1990

Die Phytotherapie des Magen-Darm-Trakts an Hand der monografierten Pflanzen

Ein therapeutisches Konzept für die Zukunft

von Josef Karl

I.

Die Heilpflanzenkunde hat eine lange Geschichte: Erste Funde noch heute verwendeter Drogen reichen bis in die Zeit der Pfahlbauten zurück. Wir wissen um die Bedeutung pflanzlicher Mittel aus den Keilschriften der Sumerer im 5. Jt. v. Chr. ebenso wie aus dem Papyrus Ebers (2. Jt. v. Chr. – wo bereits 80 Pflanzen katalogisiert sind. Und wie immer kann man mit dem Satz beginnen: "Schon die alten Griechen..." – ja, fürwahr: Aristoteles und sein Schüler Theophrast ("Vater der Botanik") befassten sich intensiv mit Heilpflanzen. Im 1. Jt. v. Chr. gab schließlich Dioskurides sein ca. 500 Arzneipflanzen umfassendes Standardwerk heraus – Leitfaden für das ganze (deutsche) Mittelalter: Viele haben weit über ein Jahrtausend von ihm abgeschrieben. Aber auch der Leibarzt von Kaiser Marc Aurel, der Römer Galen ("galenische Zubereitungen") sind zu nennen, weit später die Benediktiner in ihren Klostergärten (besonders jener von St. Gallen), die Äbtissin Hildegard von Bingen, die momentan eine Art von Renaissance erlebt.

Der große Paracelsus schließlich, der den "Herbarius" hinterließ (und die Helleboruspflanze gezielt bei prätibialen Ödemen einsetzte) – und an der Schwelle zur sog. Neuzeit steht. Merkwürdigkeiten der Barockmedizin überstehend, fand die Heilpflanzenkunde in S. Kneipp eine Art Wiedererwecker, bis schließlich der französische Arzt Leclerc als der Begründer der modernen Phytotherapie angesehen wird.

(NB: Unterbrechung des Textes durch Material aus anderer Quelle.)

(** Seeding inserts the rows in the order they are given; if a row cannot be
    inserted the test ends there, with the rows before it in place. *)
Theorem must_create_in_order rs t b d r t' b' d' :
  MustCreate rs (t, (b, d)) = (r, (t', (b', d'))) ->
  exists done rest, rs = done ++ rest /\ inserted done (st_db (d_state d)) (st_db (d_state d')) /\
    d_schema d' = d_schema d /\
    match r with
    | Some created => rest = [] /\ length created = length rs /\ t' = t
    | None => rest <> [] /\ t_Failed t' = true
    end.
Proof using HG.
  revert d r t' b' d'. induction rs as [|x rs IH]; intros d r t' b' d'; cbn [MustCreate].
  - intros [= <- <- _ <-]. exists [], []. split; [done|]. split; [constructor|]. done.
  - rewrite run_then. unfold of_database at 1, lift at 1. cbn [fst snd].
    pose proof (wp_create_row x (d_state d)) as Hw. unfold wp in Hw.
    destruct (run e (create_row x) (d_state d)) as [[y|err] s1]; cbn [fst snd] in *.
    + rewrite run_then. destruct (MustCreate rs _) as [r1 [t1 [b1 d1]]] eqn:Hr.
      apply IH in Hr as (dn & rest & -> & Hins & Hsch & Hrest). cbn in Hins, Hsch.
      destruct r1 as [created|]; intros [= <- <- _ <-]; exists (x :: dn), rest; (split; [done|]);
        (split; [by econstructor|]); (split; [exact Hsch|]); [|exact Hrest].
      destruct Hrest as (-> & Hlen & ->). cbn. by rewrite Hlen.
    + intros [= <- <- _ <-]. exists [], (x :: rs). split; [done|]. split; [cbn; rewrite Hw; constructor|]. done.
Qed.
End testing.
Lemma said_abort id status r c :
  tagged id c -> (Success r = false -> RequestIDField r = id) -> said id (AbortWithStatusJSON status r c).
Proof using Type. apply said_JSON. Qed.

Lemma tagged_id id c : tagged id c -> GetRequestID c = id.
Proof using Type. by intros []. Qed.

Abbreviation says id := (ends (fun _ => said id)).

Lemma says_fail id c err : tagged id c -> says id (fail_with c err).
Proof using Type.
  intros Hc s. unfold fail_with. rewrite run_bind. destruct (run_Fail e c err s) as (s' & -> & _). simpl.
  apply said_abort; [done|]. intros _. simpl. by apply tagged_id.
Qed.

Lemma says_bound {T} id (b : result T) c (k : T -> prog (outcome * Ctx)) :
  tagged id c -> (forall req, says id (k req)) ->
  says id (let* r := BindJSON c b in match r with inr c => finish c | inl req => k req end).
Proof using Type.
  intros Hc Hk s. rewrite run_bind. pose proof (run_BindJSON e c b s) as Hb. destruct b as [req|err].
  - rewrite Hb. apply Hk.
  - destruct Hb as (err' & s' & -> & _). simpl. apply said_abort; [done|]. intros _. simpl. by apply tagged_id.
Qed.

Lemma says_page id (b : result Pagination) c (k : Pagination -> prog (outcome * Ctx)) :
  tagged id c -> (forall page, says id (k page)) ->
  says id (let* r := BindPagination c b in match r with inr c => finish c | inl page => k page end).
Proof using Type.
  intros Hc Hk s. rewrite run_bind. unfold BindPagination. destruct b as [page|err]; [apply Hk|].
  simpl. rewrite run_bind.
  match goal with |- context [run e (Fail c ?err') ?s'] => destruct (run_Fail e c err' s') as (s2 & -> & _) end.
  simpl. apply said_abort; [done|]. intros _. simpl. by apply tagged_id.
Qed.

(** Closes [says id p] for a program built from service calls, [Fail] and answers. *)
Ltac say_ :=
  repeat first
    [ assumption
    | apply says_fail; assumption
    | apply says_page; [assumption|intros ?]
    | apply says_bound; [assumption|intros ?]
    | apply ends_ret
    | apply tagged_cookie
    | apply said_JSON; [|discriminate]
    | apply said_abort; [|intros _; simpl; by apply tagged_id]
    | apply said_cookie
    | apply ends_bind; intros [?|?]
    | apply ends_bind; intros ? ].

Lemma endpoint_says i ep id : promises (tagged id) (fun _ => said id) (endpoint_handler i ep).
Proof using Type.
  intros c Hc. destruct ep; simpl.
  all: unfold handle_GetMessage, handle_Register, handle_Login, handle_Refresh, handle_GetCSRFToken, handle_GetMe,
    handle_ListSessions, handle_Logout, handle_ChangePassword, handle_DeleteAccount, handle_GetCounter,
    handle_IncrementCounter, handle_Ready, handle_Check, unauthorized, finish, OK, OKWithMeta, setAuthCookies,
    clearAuthCookies.
  all: try (say_; fail).
  - destruct (rq_Cookie (g_req c) RefreshTokenCookie); say_.
  - say_. destruct (negb _); say_.
Qed.

(** *** The middlewares *)

Lemma decorated_refl c : decorated c c.
Proof using Type. done. Qed.

Lemma decorated_header k v c c1 : k <> RequestIDHeader -> decorated c c1 -> decorated c (with_header k v c1).
Proof using Type. intros Hk (H1 & H2 & H3 & H4). repeat split; try done. simpl. by rewrite lookup_insert_ne. Qed.

Lemma decorated_key k v c c1 : k <> RequestIDCtxKey -> decorated c c1 -> decorated c (with_key k v c1).
Proof using Type. intros Hk (H1 & H2 & H3 & H4). repeat split; try done. simpl. by rewrite lookup_insert_ne. Qed.

Lemma chain_promises P Q ms h : HandedOn P Q -> Forall transparent ms -> promises P Q h -> promises P Q (chain ms h).
Proof using Type. intros HPQ. induction 1 as [|m ms Hm _ IH]; [done|]. intros Hh. apply Hm; [done|]. by apply IH. Qed.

Das wohl bedeutendste Buch der Gegenwartsliteratur, Prof. Dr. R. F. Weiss' "Lehrbuch der Phytotherapie" hat dann noch sein besonderes Schicksal – wie dies ja Büchern manchmal zu eigen ist: Fast 40 Jahre dauerte es, bis er von seinen ärztlichen Kollegen wahrgenommen wurde. Bereits 1943 erschien die erste Auflage, 1960 erst die zweite, die noch zwei Jahrzehnte wenig gefragt sein sollte, bis schließlich dann das Buch in rascher Folge seine heutige sechste Auflage erlebte und sein Verfasser wahrlich ein langes Leben haben musste: Er lehrt mit 93 Jahren seit nicht langer Zeit in Tübingen die Phytotherapie!

II.

1978 trat das vom Deutschen Bundestag beschlossene neue Arzneimittelgesetz in Kraft (AMG), das sich ab 1.1.1990 voll auswirken sollte. (Übergangsfristen, weil der Zeitplan nicht funktionierte, mussten gemacht werden.) Das zuständige Ministerium für Jugend, Familie, Frauen und Gesundheit bestellte beim Bundesgesundheitsamt (BGA) in Berlin eine Anzahl von Kommissionen, die alle Arzneien nach den Anforderungen des neuen AMG "aufbereiten" sollten, u. a. drei Kommissionen für "besondere Therapierichtungen": Phytotherapie, Homöopathie und Anthroposophische Medizin (E, D, C). Ich habe dann in dieser Zeitschrift mehrmals darüber berichtet, dass der Gesetzgeber für die Zukunft von jedem Arzneimittel den Wirksamkeits- und Unbedenklichkeitsnachweis ebenso fordert wie die pharmazeutische Qualität. Von jedem Arzneimittel (eben auch Pflanzen) sollte dann eine sog. Monografie erstellt werden, die Auskunft über diese drei Anforderungen gibt, im Bundesanzeiger veröffentlicht, dann amtlichen Charakter hat. Diese Aufbereitung ist in der Kommission E. (phytotherapeutische Therapierichtung) bereits ziemlich weit gediehen, so dass Übersichten gewagt werden können – wenngleich sie noch nicht vollständig sind.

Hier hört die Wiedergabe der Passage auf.